The transition region not only increases the volume of density modified by phasing algorithms in bulk solvent but also includes density in the transition region itself, making it beneficial for the direct phasing of protein crystals with lower solvent contents. Utilizing as much solvent as possible is crucial for direct methods, as protein folding often results in pockets buried deep within the protein envelope, which can be occupied by solvent molecules. In future research, we plan to employ new algorithms to exploit those small pockets effectively.
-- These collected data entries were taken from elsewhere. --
Lemma gateway_spawned_only_when_stopped_witness :
  gatewaySpawns (world (step railwayEnv 2000 (EvCall 2) (boot runningWorld)))
  = gatewaySpawns runningWorld.
Proof.
  destruct (gateway_spawned_only_when_stopped railwayEnv 2000 (EvCall 2)
              (boot runningWorld)) as (_ & _ & Hheld).
  apply Hheld. discriminate.
Defined.

(** *** What one turn of the event loop can do *)

(** The five kinds of turn: a quiet one, a call that returns at once, a
    call that joins the attempt in flight, a call that starts an attempt,
    and the end of an attempt. *)
Lemma step_cases (env : Env) (now : Z) (ev : Event) (s : System) :
  let s' := step env now ev s in
  (waiters s' = waiters s /\ outcomes s' = outcomes s
   /\ gatewaySpawns (world s') = gatewaySpawns (world s)
   /\ (gatewayProc (world s') = gatewayProc (world s)
       \/ gatewayProc (world s') = None)
   /\ (gatewayStarting (world s') = NoAttempt ->
       gatewayStarting (world s) = NoAttempt)
   /\ (forall c, ev <> EvCall c))
  \/ (exists c r, ev = EvCall c /\ world s' = world s
                  /\ waiters s' = waiters s
                  /\ outcomes s' = (c, Resolved r) :: outcomes s)
  \/ (exists c, ev = EvCall c /\ world s' = world s
                /\ waiters s' = c :: waiters s
                /\ outcomes s' = outcomes s
                /\ gatewayStarting (world s) <> NoAttempt)
  \/ (exists c, ev = EvCall c
                /\ gatewayProc (world s) = None
                /\ gatewayStarting (world s) = NoAttempt
                /\ world s'
                   = set_gatewayStarting Probing
                       (spawnGateway env
                          (set_lastGatewayError None (world s)))
                /\ waiters s' = c :: waiters s
                /\ outcomes s' = outcomes s)
  \/ (exists st, (forall c, ev <> EvCall c)
                 /\ gatewayStarting (world s) <> NoAttempt
                 /\ gatewayStarting (world s') = NoAttempt
                 /\ waiters s' = []
                 /\ outcomes s'
                    = map (fun c => (c, outcomeOf st)) (waiters s)
                      ++ outcomes s
                 /\ gatewaySpawns (world s') = gatewaySpawns (world s)
                 /\ gatewayProc (world s') = gatewayProc (world s)).
Proof.
  cbv zeta. destruct s as [w ws outs]. cbn [world waiters outcomes].
  destruct ev as [c|ready|r|exit signal iso|err|text].
  - right. destruct (isConfigured env w) eqn:Hc.
    2:{ left. exists c, notConfigured.
        unfold step, ensure_enter. cbn [world]. rewrite Hc.
        repeat split. }
    destruct (gatewayProc w) as [h|] eqn:Hp.
    { left. exists c, okTrue.
      unfold step, ensure_enter. cbn [world]. rewrite Hc, Hp.
      repeat split. }
    right. destruct (gatewayStarting w) eqn:Hs.
    + right. left. exists c.
      rewrite (first_call_spawns_from env now c w ws outs Hc Hp Hs).
      repeat split; assumption.
    + left. exists c. unfold step, ensure_enter. cbn [world].
      rewrite Hc, Hp, Hs. cbn [world waiters outcomes].
      repeat split. discriminate.
    + left. exists c. unfold step, ensure_enter. cbn [world].
      rewrite Hc, Hp, Hs. cbn [world waiters outcomes].
      repeat split. discriminate.
  - unfold step. cbn [world waiters outcomes].
    destruct (gatewayStarting w) eqn:Hs.
    + left. cbn. repeat split; auto; try discriminate; intros; congruence.
    + destruct ready.
      * do 4 right. exists Fulfilled. cbn.
        repeat split; try discriminate; intros; congruence.
      * unfold attempt_probed, attempt_catch, runDoctor_begin.
        destruct (doctorRateLimited now _) eqn:Hd.
        -- do 4 right. exists (Rejected notReadyError). cbn.
           repeat split; try discriminate; intros; congruence.
        -- left. cbn. repeat split; auto; try discriminate; intros; congruence.
    + left. cbn. repeat split; auto; try discriminate; intros; congruence.
  - unfold step. cbn [world waiters outcomes].
    destruct (gatewayStarting w) eqn:Hs.
    + left. cbn. repeat split; auto; try discriminate; intros; congruence.
    + left. cbn. repeat split; auto; try discriminate; intros; congruence.
    + do 4 right. exists (Rejected err). cbn.
      repeat split; try discriminate; intros; congruence.
  - left. cbn. repeat split; auto; try discriminate; intros; congruence.
  - left. cbn. repeat split; auto; try discriminate; intros; congruence.
  - unfold step. cbn [world waiters outcomes].
    destruct (gatewayStarting w) eqn:Hs.
    + left. cbn. repeat split; auto; try discriminate; intros; congruence.
    + left. cbn. repeat split; auto; try discriminate; intros; congruence.
    + do 4 right. exists (Rejected err). cbn.
      repeat split; try discriminate; intros; congruence.
Qed.

(** *** No call is left behind *)

Lemma ended_in c s : ended c s <-> In c (map fst (outcomes s)).
Proof.
  unfold ended, outcomeFor. split.
  - intros [out H].
    destruct (List.find _ (outcomes s)) as [[c' o]|] eqn:E; [|discriminate].
    apply find_some in E as [Hin Hc]. cbn [fst] in Hc.
    apply Nat.eqb_eq in Hc. subst c'.
    apply in_map_iff. now exists (c, o).
  - intros Hin. apply in_map_iff in Hin as ([c' o] & Hc & Hin).
    cbn [fst] in Hc. subst c'.
    destruct (List.find (fun co => Nat.eqb (fst co) c) (outcomes s))
      as [[c' o']|] eqn:E.
    + now exists o'.
    + pose proof (find_none _ _ E (c, o) Hin) as Hf. cbn [fst] in Hf.
      now rewrite Nat.eqb_refl in Hf.
Qed.

Lemma callersOf_snoc trace t ev :
  callersOf (trace ++ [(t, ev)])
  = callersOf trace ++ match ev with
                       | EvCall c => [c]
                       | _ => []
                       end.
Proof.
  induction trace as [|[t' ev'] trace IH].
  - now destruct ev.
  - cbn [app callersOf]. rewrite IH. now destruct ev'.
Qed.

Lemma run_snoc env trace t ev s :
  run env (trace ++ [(t, ev)]) s = step env t ev (run env trace s).
Proof. unfold run. now rewrite foldl_snoc. Qed.

(** a call that waits or has ended still waits or has ended after a turn *)
Lemma accounted_step env t ev s c :
  In c (waiters s) \/ In c (map fst (outcomes s)) ->
  In c (waiters (step env t ev s))
  \/ In c (map fst (outcomes (step env t ev s))).
Proof.
  intros Hacc.
  destruct (step_cases env t ev s)
    as [(Hw & Ho & _)
       |[(c0 & r & _ & _ & Hw & Ho)
        |[(c0 & _ & _ & Hw & Ho & _)
         |[(c0 & _ & _ & _ & _ & Hw & Ho)
          |(st & _ & _ & _ & Hw & Ho & _)]]]];
    rewrite Hw, Ho.
  - assumption.
  - destruct Hacc; [now left|right; now right].
  - destruct Hacc; [left; now right|now right].
  - destruct Hacc; [left; now right|now right].
  - right. rewrite map_app. apply in_or_app.
    destruct Hacc as [H|H]; [left|now right].
    rewrite map_map. cbn [fst]. now rewrite map_id.
Qed.

(** the caller of a turn waits or has ended after it *)
Lemma accounted_caller env t c s :
  In c (waiters (step env t (EvCall c) s))
  \/ In c (map fst (outcomes (step env t (EvCall c) s))).
Proof.
  destruct (step_cases env t (EvCall c) s)
    as [(_ & _ & _ & _ & _ & Hnc)
       |[(c0 & r & Hev & _ & Hw & Ho)
        |[(c0 & Hev & _ & Hw & Ho & _)
         |[(c0 & Hev & _ & _ & _ & Hw & Ho)
          |(st & Hnc & _)]]]].
  - now destruct (Hnc c).
  - injection Hev as <-. right. rewrite Ho. now left.
  - injection Hev as <-. left. rewrite Hw. now left.
  - injection Hev as <-. left. rewrite Hw. now left.
  - now destruct (Hnc c).
Qed.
The code for our approach is available online [
52].
5. Conclusions
In conclusion, our introduction of the transition region and the transition hybrid input–output algorithm proved to be highly effective in refining the calculated protein envelope from random phases and diffraction data. The transition region contributes to the direct phasing method in multiple ways. Firstly, it aids in breaking crystal translation symmetry and determining the origin choice, addressing a critical challenge in phase retrieval. Secondly, it proves to be particularly valuable in reconstructing the protein envelope when dealing with crystals that have a rough surface, ensuring accuracy even in challenging cases. Lastly, the transition region significantly increases the volume of the density modified by iterative projection algorithms, benefiting phase retrieval, especially for protein crystals with lower solvent contents.
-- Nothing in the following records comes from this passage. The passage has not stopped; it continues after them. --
(** * 8-K text corpora builder: a shallow embedding of [8K_corpus_builder.py]

    The development follows the source file top-down: the filename
    convention, the return classifier, the exhibit locator, the noise filter
    and the per-filing orchestrator.  Python's [re] module is embedded as a
    backtracking matcher over a small pattern syntax that covers every
    construct the patterns of the source use. *)

From Stdlib Require Import Bool Arith List Ascii String DecimalString QArith Lia Lqa.
From stdpp Require Import base option gmap strings.

Local Open Scope string_scope.
Local Open Scope list_scope.

(** ** Exceptions and results

    A Python call either returns or raises; the exceptions below are the
    ones the modelled functions can raise themselves. *)

Inductive exn : Type :=
| ZeroDivisionError
| IndexError
| AssertionError
| UnboundLocalError
| IOError.

Inductive result (A : Type) : Type :=
| Return (a : A)
| Raise (e : exn).

Arguments Return {A} a.
Arguments Raise {A} e.

#[global] Instance result_ret : MRet result := fun A a => Return a.

#[global] Instance result_bind : MBind result := fun A B f r =>
  match r with
  | Return a => f a
  | Raise e => Raise e
  end.

(** ** Strings

    A Python 2 [str] is a sequence of 8-bit characters: [string]. *)

Module Str.

Definition newline : ascii := "010"%char.

(** [sub in s] for strings. *)
Fixpoint contains (sub s : string) : bool :=
  String.prefix sub s ||
  match s with
  | EmptyString => false
  | String _ s' => contains sub s'
  end.

(** [sep.join(parts)]. *)
Fixpoint join (sep : string) (parts : list string) : string :=
  match parts with
  | [] => ""
  | [p] => p
  | p :: ps => p ++ sep ++ join sep ps
  end.

(** [all(f(c) for c in s)]. *)
Fixpoint forall_chars (f : ascii -> bool) (s : string) : bool :=
  match s with
  | EmptyString => true
  | String c s' => f c && forall_chars f s'
  end.

Definition code (c : ascii) : nat := nat_of_ascii c.

Definition in_range (lo hi c : ascii) : bool :=
  (code lo <=? code c)%nat && (code c <=? code hi)%nat.

Definition is_digit (c : ascii) : bool := in_range "0" "9" c.

Definition is_upper (c : ascii) : bool := in_range "A" "Z" c.

Definition is_word (c : ascii) : bool :=
  in_range "a" "z" c || is_upper c || is_digit c || Ascii.eqb c "_".

(** Space, tab, line feed, vertical tab, form feed and carriage return. *)
Definition is_space (c : ascii) : bool :=
  Ascii.eqb c " " || in_range "009" "013" c.

(** The ASCII [tolower] the matcher applies under [re.IGNORECASE]. *)
Definition lower (c : ascii) : ascii :=
  if is_upper c then ascii_of_nat (code c + 32) else c.

End Str.

(** ** Python's [re]: patterns *)

Module Re.

Record flags : Type := Flags {
  IGNORECASE : bool;
  MULTILINE : bool;
  DOTALL : bool
}.

(** Items that match exactly one character. *)
Inductive atom : Type :=
| Lit (c : ascii)                         (* a literal character *)
| Dot                                     (* [.] *)
| Digit (negated : bool)                  (* [\d], [\D] *)
| Space (negated : bool)                  (* [\s], [\S] *)
| Word (negated : bool)                   (* [\w], [\W] *)
| Range (ranges : list (ascii * ascii)).  (* [[0-9A-Z]] *)

(** Every quantifier of the source's patterns is applied to a
    one-character item, so repetition carries an [atom]. *)
Inductive regex : Type :=
| Empty
| Atom (a : atom)
| Rep (a : atom) (lo : nat) (hi : option nat)   (* greedy [a{lo,hi}] *)
| Bol                                           (* [^] *)
| Eol                                           (* [$] *)
| Cat (r1 r2 : regex)
| Alt (r1 r2 : regex)
| Group (n : nat) (r : regex).                  (* n-th capturing group *)

Record pattern : Type := Pattern {
  pat_regex : regex;
  pat_flags : flags
}.

Definition atom_matches (fl : flags) (a : atom) (c : ascii) : bool :=
  match a with
  | Lit l =>
      if IGNORECASE fl then Ascii.eqb (Str.lower c) (Str.lower l)
      else Ascii.eqb c l
  | Dot => DOTALL fl || negb (Ascii.eqb c Str.newline)
  | Digit neg => xorb neg (Str.is_digit c)
  | Space neg => xorb neg (Str.is_space c)
  | Word neg => xorb neg (Str.is_word c)
  | Range rs =>
      if IGNORECASE fl
      then existsb (fun r => Str.in_range (Str.lower (fst r)) (Str.lower (snd r))
                                          (Str.lower c)) rs
      else existsb (fun r => Str.in_range (fst r) (snd r) c) rs
  end.

(** The matcher's position: the character before the cursor ([None] at
    the real beginning of the subject), the offset of the cursor and the
    text of the groups closed so far. *)
Record mstate : Type := MState {
  prev : option ascii;
  pos : nat;
  groups : list (nat * string)
}.

Definition advance (st : mstate) (c : ascii) : mstate :=
  MState (Some c) (S (pos st)) (groups st).

Definition close_group (n : nat) (start : mstate) (subject : string)
    (st : mstate) : mstate :=
  MState (prev st) (pos st)
         ((n, String.substring 0 (pos st - pos start) subject) :: groups st).

Definition at_bol (fl : flags) (st : mstate) : bool :=
  match prev st with
  | None => true
  | Some c => MULTILINE fl && Ascii.eqb c Str.newline
  end.

Definition at_eol (fl : flags) (rest : string) : bool :=
  match rest with
  | EmptyString => true
  | String c rest' =>
      Ascii.eqb c Str.newline &&
      (MULTILINE fl || match rest' with EmptyString => true | _ => false end)
  end.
Our approach demonstrated remarkable success when applied to high-resolution diffraction data. However, for low-resolution diffraction data, where a distinct protein boundary is absent, the transition region does not provide the same benefits. Nevertheless, the transition region, in conjunction with the transition hybrid input–output algorithm, consistently results in an accurate protein envelope, leading to increased success rates and accelerated phase retrieval. This enhancement makes the direct method more adept at phasing protein crystals with limited solvent contents. The improved performance of our method signifies a promising advancement in the field of protein crystallography, making it more versatile and reliable for various crystal structures.